Records from a collection:
Start of Block

(** The bot after one upload at clock 1000: job ["1000"], session at
    [confirm_print]. *)
Definition uploaded (cfg : Config) : Bot :=
  bot (exec (handleFileMessage calm (says "") threePages) (newBot cfg 1000)).2.

(** The job that upload creates under the fallback configuration. *)
Definition job1000 : PrintJob :=
  {| id := "1000"; fileName := "print_6281_1000.pdf"; originalName := "a.pdf";
     filePath := "temp/print_6281_1000.pdf"; extension := "pdf"; pageCount := 3;
     fileSize := 1000; chatId := sender; userNumber := "6281"; status := pending;
     copies := 1;
     printOptions := {| color := false; duplex := false;
                        paperSize := "A4"; quality := "normal" |};
     createdAt := 1000; estimatedCost := 1500;
     startedAt := None; completedAt := None; failedAt := None |}.

(** The bot while that job is at the printer. *)
Definition midPrint : Bot :=
  with_printQueue <["1000" := with_startedAt 1000 (with_status printing job1000)]>
    (uploaded defaultConfig).

(** The sender confirms while the printer is offline. *)
Definition refused : Bot :=
  bot (exec (handleUserResponse offline (says "YA")) (uploaded defaultConfig)).2.

(** ... then opens the options menu and asks for the copies prompt. *)
Definition reopened : Bot :=
  let b1 := bot (exec (handleUserResponse calm (says "opsi")) refused).2 in
  bot (exec (handleUserResponse calm (says "1")) b1).2.

(** The upload is never confirmed; two hours later the clock reads [t]. *)
Definition abandoned : Bot :=
  with_now (fun _ => 1000 + 2 * 60 * 60 * 1000) (uploaded defaultConfig).

(** A session left behind after its job is gone from the queue. *)
Definition dangling (st : Step) : Bot :=
  with_userSessions
    <[sender := {| step := st; printJobId := "1000"; lastActivity := 1000 |}]>
    (newBot defaultConfig 2000).

End Scenario.

(** ** User statistics and the message gate *)

Module Dispatch.

Import Bot JsString.

Definition with_rateLimit (f : gmap string (list Z) -> gmap string (list Z)) (b : Bot) : Bot :=
  {| config := config b; printQueue := printQueue b; userSessions := userSessions b;
     userStats := userStats b; rateLimit := f (rateLimit b); printHistory := printHistory b;
     timers := timers b; files := files b; now := now b |}.

(** [stats.totalRequests++; stats.lastSeen = Date.now()] *)
Definition countRequest (t : Z) (s : UserStat) : UserStat :=
  {| totalRequests := totalRequests s + 1;
     totalPrints := totalPrints s;
     totalPages := totalPages s;
     firstSeen := firstSeen s;
     lastSeen := t |}.

(** [updateUserStats(userNumber)] with [Date.now()] read as [t]. *)
Definition updateUserStats (t : Z) (userNumber : string)
    (stats : gmap string UserStat) : gmap string UserStat :=
  let stats0 :=
    match stats !! userNumber with
    | Some _ => stats
    | None =>
        <[userNumber := {| totalRequests := 0; totalPrints := 0; totalPages := 0;
                           firstSeen := t; lastSeen := t |}]> stats
    end in
  alter (countRequest t) userNumber stats0.

(** [updateUserStats] once for each clock value of a list, in order. *)
Definition updateUserStatsAll (ts : list Z) (userNumber : string)
    (stats : gmap string UserStat) : gmap string UserStat :=
  foldl (fun st t => updateUserStats t userNumber st) stats ts.

(** [s.includes(needle)] on strings. *)
Fixpoint str_includes (needle s : string) : bool :=
  String.prefix needle s
  || match s with
     | EmptyString => false
     | String _ s' => str_includes needle s'
     end.

(** The access settings of [config.json] that [handleMessage] reads, with
    the admin set built by the constructor. *)
Record Access := mkAccess {
  enableRateLimit : bool;
  allowedUsers : list string;
  adminNumbers : gset string
}.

End of Block

Give back the lines of the data exactly as they are written, from the first line through the line containing "(** The job".

(** The bot after one upload at clock 1000: job ["1000"], session at
    [confirm_print]. *)
Definition uploaded (cfg : Config) : Bot :=
  bot (exec (handleFileMessage calm (says "") threePages) (newBot cfg 1000)).2.

(** The job that upload creates under the fallback configuration. *)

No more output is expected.